Women who are considering a breast enlargement may be asked to first have a mammogram. This provides you with a baseline to which future results can be compared.
When speaking to a plastic surgeon about a breast enlargement, keep a realistic goal at hand. He will explain to you that the size of the breasts will depend on how much soft tissue you have on hand supporting the implant. Larger than normal breasts will make you appear off-balance. The plastic surgeon may ask you to bring your spouse into the office during these discussions so all parties will agree to the final determination.
The operation is performed either under a local or a general anesthesia. An incision is made with its location varying according to the technique used by the surgeon. The implant will then be placed under the breast tissue between the breast and the chest muscle, or under just the muscle.

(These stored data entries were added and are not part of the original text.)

(* ===== verification/JsonDump.v ===== *)
(** * The JSON serializer (json/nlohmann_json.hpp: serializer)

    [dump] writes a value to its output adapter, a list of bytes, compact or
    pretty-printed, with or without escaping what is not ASCII.  Both buffers of
    the source are kept: writing outside [string_buffer] or [number_buffer], or
    reading past [indent_string], is a fault; ill-formed UTF-8 is an exception.
    A finite floating-point number prints as [to_chars] of Grisu writes it. *)

From Stdlib Require Import ZArith Lia Strings.Byte Strings.String SpecFloat.
From stdpp Require Import base list numbers.
From S2P Require Import Prelude.
From S2P Require Import Utf8.
From S2P Require Import Grisu.
From S2P Require Import JsonLexer.
From S2P Require Import JsonParser.

#[local] Open Scope Z_scope.

(** ** The UTF-8 decoder *)

Definition utf8d : list Z :=
  [0; 0; 0; 0; 0; 0; 0; 0; 0; 0; 0; 0; 0; 0; 0; 0; 0; 0; 0; 0; 0; 0; 0; 0; 0; 0; 0; 0; 0; 0; 0; 0;
   0; 0; 0; 0; 0; 0; 0; 0; 0; 0; 0; 0; 0; 0; 0; 0; 0; 0; 0; 0; 0; 0; 0; 0; 0; 0; 0; 0; 0; 0; 0; 0;
   0; 0; 0; 0; 0; 0; 0; 0; 0; 0; 0; 0; 0; 0; 0; 0; 0; 0; 0; 0; 0; 0; 0; 0; 0; 0; 0; 0; 0; 0; 0; 0;
   0; 0; 0; 0; 0; 0; 0; 0; 0; 0; 0; 0; 0; 0; 0; 0; 0; 0; 0; 0; 0; 0; 0; 0; 0; 0; 0; 0; 0; 0; 0; 0;
   1; 1; 1; 1; 1; 1; 1; 1; 1; 1; 1; 1; 1; 1; 1; 1; 9; 9; 9; 9; 9; 9; 9; 9; 9; 9; 9; 9; 9; 9; 9; 9;
   7; 7; 7; 7; 7; 7; 7; 7; 7; 7; 7; 7; 7; 7; 7; 7; 7; 7; 7; 7; 7; 7; 7; 7; 7; 7; 7; 7; 7; 7; 7; 7;
   8; 8; 2; 2; 2; 2; 2; 2; 2; 2; 2; 2; 2; 2; 2; 2; 2; 2; 2; 2; 2; 2; 2; 2; 2; 2; 2; 2; 2; 2; 2; 2;
   0xA; 0x3; 0x3; 0x3; 0x3; 0x3; 0x3; 0x3; 0x3; 0x3; 0x3; 0x3; 0x3; 0x4; 0x3; 0x3;
   0xB; 0x6; 0x6; 0x6; 0x5; 0x8; 0x8; 0x8; 0x8; 0x8; 0x8; 0x8; 0x8; 0x8; 0x8; 0x8;
   0x0; 0x1; 0x2; 0x3; 0x5; 0x8; 0x7; 0x1; 0x1; 0x1; 0x4; 0x6; 0x1; 0x1; 0x1; 0x1;
   1; 1; 1; 1; 1; 1; 1; 1; 1; 1; 1; 1; 1; 1; 1; 1; 1; 0; 1; 1; 1; 1; 1; 0; 1; 0; 1; 1; 1; 1; 1; 1;
   1; 2; 1; 1; 1; 1; 1; 2; 1; 2; 1; 1; 1; 1; 1; 1; 1; 1; 1; 1; 1; 1; 1; 2; 1; 1; 1; 1; 1; 1; 1; 1;
   1; 2; 1; 1; 1; 1; 1; 1; 1; 2; 1; 1; 1; 1; 1; 1; 1; 1; 1; 1; 1; 1; 1; 3; 1; 3; 1; 1; 1; 1; 1; 1;
   1; 3; 1; 1; 1; 1; 1; 3; 1; 3; 1; 1; 1; 1; 1; 1; 1; 3; 1; 1; 1; 1; 1; 1; 1; 1; 1; 1; 1; 1; 1; 1].

Definition UTF8_ACCEPT : Z := 0.
Definition UTF8_REJECT : Z := 1.

(** [std::array::operator[]]; the index is always below 400. *)
Definition utf8d_at (i : Z) : Z := default 0 (utf8d !! Z.to_nat i).

(** The new state and code point. *)
Definition decode (state codep byte_ : Z) : Z * Z :=
  let type := utf8d_at byte_ in
  let codep :=
    if negb (state =? UTF8_ACCEPT) then Z.lor (Z.land byte_ 0x3F) (u32 (Z.shiftl codep 6))
    else Z.land (Z.shiftr 0xFF type) byte_ in
  (utf8d_at (256 + state * 16 + type), codep).

(** ** The serializer *)

(** The output so far and [indent_string]. *)
Record serializer := mkSerializer { o : list byte; indent_string : list byte }.

Definition serializer_make (ichar : byte) : serializer := mkSerializer [] (zreplicate 512 ichar).

(** An operation returns, throws or faults. *)
Definition D (A : Type) : Type := serializer → result (exception + A * serializer).

#[global] Instance D_ret : MRet D := λ A a s, Ok (inr (a, s)).
#[global] Instance D_bind : MBind D := λ A B k m s,
  match m s with
  | Ok (inr (a, s')) => k a s'
  | Ok (inl e) => Ok (inl e)
  | Fault f => Fault f
  end.

Definition raise_fault {A} (f : fault) : D A := λ _, Fault f.
Definition throw_error {A} (e : exception) : D A := λ _, Ok (inl e).
Definition write (bs : list byte) : D unit := λ s, Ok (inr (tt, mkSerializer (o s ++ bs) (indent_string s))).

(** [write_characters(indent_string.c_str(), n)]: the terminating NUL may be read. *)
Definition write_indent (n : Z) : D unit := λ s,
  if n <=? zlen (indent_string s) + 1 then write (ztake n (indent_string s ++ [x00])) s else Fault OutOfBounds.

(** The indentation of the next level, after making [indent_string] longer. *)
Definition grow_indent (new_indent : Z) : D unit := λ s,
  let size := zlen (indent_string s) in
  Ok (inr (tt,
    if size <? new_indent then mkSerializer (o s) (indent_string s ++ zreplicate (size * 2 - size) (Zbyte 32)) else s)).

(** ** Strings *)

Definition lower_hex (v : Z) : byte := Zbyte (if v <? 10 then 48 + v else 87 + v).
(** [\u%04x] of a [uint16_t]. *)
Definition u_escape (v : Z) : list byte :=
  let v := u16 v in
  text "\u" ++ [lower_hex (v / 4096); lower_hex (v / 256 mod 16); lower_hex (v / 16 mod 16); lower_hex (v mod 16)].

Definition string_buffer_size : Z := 512.

(** Writes [bs] at the end of what [string_buffer] holds; [room] counts the NUL
    of [snprintf]. *)
Definition put (bs : list byte) (room : Z) (buffer : list byte) : result (list byte) :=
  if zlen buffer + room <=? string_buffer_size then Ok (buffer ++ bs) else Fault OutOfBounds.

(** A code point that is complete with [byte_]. *)
Definition put_codepoint (ensure_ascii : bool) (codepoint : Z) (byte_ : byte) (buffer : list byte) :
    result (list byte) :=
  if codepoint =? 0x08 then put (text "\b") 2 buffer
  else if codepoint =? 0x09 then put (text "\t") 2 buffer
  else if codepoint =? 0x0A then put (text "\n") 2 buffer
  else if codepoint =? 0x0C then put (text "\f") 2 buffer
  else if codepoint =? 0x0D then put (text "\r") 2 buffer
  else if codepoint =? 0x22 then put [Zbyte 92; Zbyte 34] 2 buffer
  else if codepoint =? 0x5C then put (text "\\") 2 buffer
  else if (codepoint <=? 0x1F) || (ensure_ascii && (0x7F <=? codepoint)) then
    if codepoint <=? 0xFFFF then put (u_escape codepoint) 7 buffer
    else put (u_escape (0xD7C0 + Z.shiftr codepoint 10) ++ u_escape (0xDC00 + Z.land codepoint 0x3FF)) 13 buffer
  else put [byte_] 1 buffer.

Definition invalid_byte (i : Z) (byte_ : byte) : exception :=
  type_error_create 316 (text "invalid UTF-8 byte at index " ++ decimal i ++ text ": 0x" ++
    [upper_hex (byteZ byte_ / 16); upper_hex (byteZ byte_ mod 16)]).
Definition incomplete_string (byte_ : byte) : exception :=
  type_error_create 316 (text "incomplete UTF-8 string; last byte: 0x" ++
    [upper_hex (byteZ byte_ / 16); upper_hex (byteZ byte_ mod 16)]).

Definition lift_result {A} (r : result A) : D A := λ s,
  match r with Ok a => Ok (inr (a, s)) | Fault f => Fault f end.

(** The loop over the bytes of the string, from index [i] on. *)
Fixpoint escape_loop (ensure_ascii : bool) (i : Z) (last : byte) (s : list byte) (state codep : Z) (buffer : list byte) :
    D unit :=
  match s with
  | [] =>
      if state =? UTF8_ACCEPT then (if 0 <? zlen buffer then write buffer else mret tt)
      else throw_error (incomplete_string last)
  | b :: s' =>
      let '(state', codep') := decode state codep (byteZ b) in
      if state' =? UTF8_ACCEPT then
        buffer ← lift_result (put_codepoint ensure_ascii codep' b buffer);
        if string_buffer_size - zlen buffer <? 13 then
          write buffer;; escape_loop ensure_ascii (i + 1) b s' state' codep' []
        else escape_loop ensure_ascii (i + 1) b s' state' codep' buffer
      else if state' =? UTF8_REJECT then throw_error (invalid_byte i b)
      else if negb ensure_ascii then
        buffer ← lift_result (put [b] 1 buffer);
        escape_loop ensure_ascii (i + 1) b s' state' codep' buffer
      else escape_loop ensure_ascii (i + 1) b s' state' codep' buffer
  end.
Definition dump_escaped (s : list byte) (ensure_ascii : bool) : D unit :=
  escape_loop ensure_ascii 0 x00 s UTF8_ACCEPT 0 [].

(** ** Numbers *)

Definition number_buffer_size : Z := 64.

Definition put_digit (c : Z) (buffer : list byte) : result (list byte) :=
  if zlen buffer <? number_buffer_size then Ok (buffer ++ [Zbyte c]) else Fault OutOfBounds.

(** [while (x != 0)]; a 64-bit number has at most 20 digits. *)
Fixpoint digit_loop (fuel : nat) (x : Z) (number_buffer : list byte) : result (list byte) :=
  if x =? 0 then Ok number_buffer
  else
    match fuel with
    | O => Fault OutOfBounds
    | S fuel' =>
        match put_digit (48 + Z.abs (Z.rem x 10)) number_buffer with
        | Ok buffer => digit_loop fuel' (Z.quot x 10) buffer
        | Fault f => Fault f
        end
    end.

Definition dump_integer (x : Z) : D unit :=
  if x =? 0 then write (text "0")
  else
    let is_negative := (x <=? 0) && negb (x =? 0) in
    buffer ← lift_result (digit_loop 64 x []);
    buffer ← lift_result (if is_negative then put_digit 45 buffer else Ok buffer);
    write (reverse buffer).

(** [number_buffer]: what it holds from numbers before makes no difference to
    [to_chars], so it is always new here. *)
Definition number_buffer : list byte := replicate 64 (Zbyte 0).

Definition dump_float (x : spec_float) : D unit :=
  if isfinite x then chars ← lift_result (chars_of number_buffer x); write chars else write (text "null").

Section Options.
Context (pretty_print ensure_ascii : bool) (indent_step : Z).

(** The elements or members, each with what is written after it. *)
Fixpoint separated {A} (item : A → D unit) (sep : D unit) (l : list A) : D unit :=
  match l with
  | [] => mret tt
  | [x] => item x
  | x :: l' => item x;; sep;; separated item sep l'
  end.

Definition dump_key (key : list byte) : D unit :=
  write [Zbyte 34];; dump_escaped key ensure_ascii;;
  write (Zbyte 34 :: if pretty_print then text ": " else text ":").

Fixpoint dump (current_indent : Z) (val : json) : D unit :=
  match val with
  | j_object [] => write (text "{}")
  | j_object members =>
      let item kv := dump_key kv.1;; dump (if pretty_print then u32 (current_indent + indent_step) else current_indent) kv.2 in
      if pretty_print then
        let new_indent := u32 (current_indent + indent_step) in
        write (Zbyte 123 :: [Zbyte 10]);;
        grow_indent new_indent;;
        separated (λ kv, write_indent new_indent;; item kv) (write [Zbyte 44; Zbyte 10]) members;;
        write [Zbyte 10];;
        write_indent current_indent;;
        write [Zbyte 125]
      else
        write [Zbyte 123];;
        separated item (write [Zbyte 44]) members;;
        write [Zbyte 125]
  | j_array [] => write (text "[]")
  | j_array elements =>
      if pretty_print then
        let new_indent := u32 (current_indent + indent_step) in
        write (Zbyte 91 :: [Zbyte 10]);;
        grow_indent new_indent;;
        separated (λ v, write_indent new_indent;; dump new_indent v) (write [Zbyte 44; Zbyte 10]) elements;;
        write [Zbyte 10];;
        write_indent current_indent;;
        write [Zbyte 93]
      else
        write [Zbyte 91];;
        separated (dump current_indent) (write [Zbyte 44]) elements;;
        write [Zbyte 93]
  | j_string s => write [Zbyte 34];; dump_escaped s ensure_ascii;; write [Zbyte 34]
  | j_boolean b => write (if b then text "true" else text "false")
  | j_number_integer z => dump_integer z
  | j_number_unsigned z => dump_integer z
  | j_number_float f => dump_float f
  | j_discarded => write (text "<discarded>")
  | j_null => write (text "null")
  end.

End Options.

(** [basic_json::dump]. *)
Definition json_dump (indent : Z) (indent_char : byte) (ensure_ascii : bool) (j : json) :
    result (exception + list byte) :=
  let s := serializer_make indent_char in
  match
    if 0 <=? indent then dump true ensure_ascii (u32 indent) 0 j s else dump false ensure_ascii 0 0 j s
  with
  | Ok (inr (_, s')) => Ok (inr (o s'))
  | Ok (inl e) => Ok (inl e)
  | Fault f => Fault f
  end.

(** [operator<<] of a stream with this width and fill character: what it writes and
    the width afterwards. *)
Definition json_put (width : Z) (fill : byte) (j : json) : result (exception + list byte * Z) :=
  let pretty_print := 0 <? width in
  let indentation := if pretty_print then width else 0 in
  match dump pretty_print false (u32 indentation) 0 j (serializer_make fill) with
  | Ok (inr (_, s')) => Ok (inr (o s', 0))
  | Ok (inl e) => Ok (inl e)
  | Fault f => Fault f
  end.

Breast augmentation implants are made of either saline or silicone. Saline implants are filled with saline solution (sterile salt water) of various quantities. Should it puncture and leak, the saline solution simply gets absorbed into the surrounding tissue and gradually and naturally expelled by your body. While harmless, the affected breast will change in size and texture, essentially deflating. Silicone implants are filled with gel that feels like natural body tissue. A leak will not cause your breast to "collapse" but it will have to be addressed by the surgeon, so regular doctor visits will be needed to check on your implants.
As with any surgery there are risks involved. While your doctor and his staff can and should explain all the risks and possible complications, the final decision is up to you. Other than anesthesia-associated risks, potential complications include excessive bleeding, infections, implant rupture or leakage and scarring.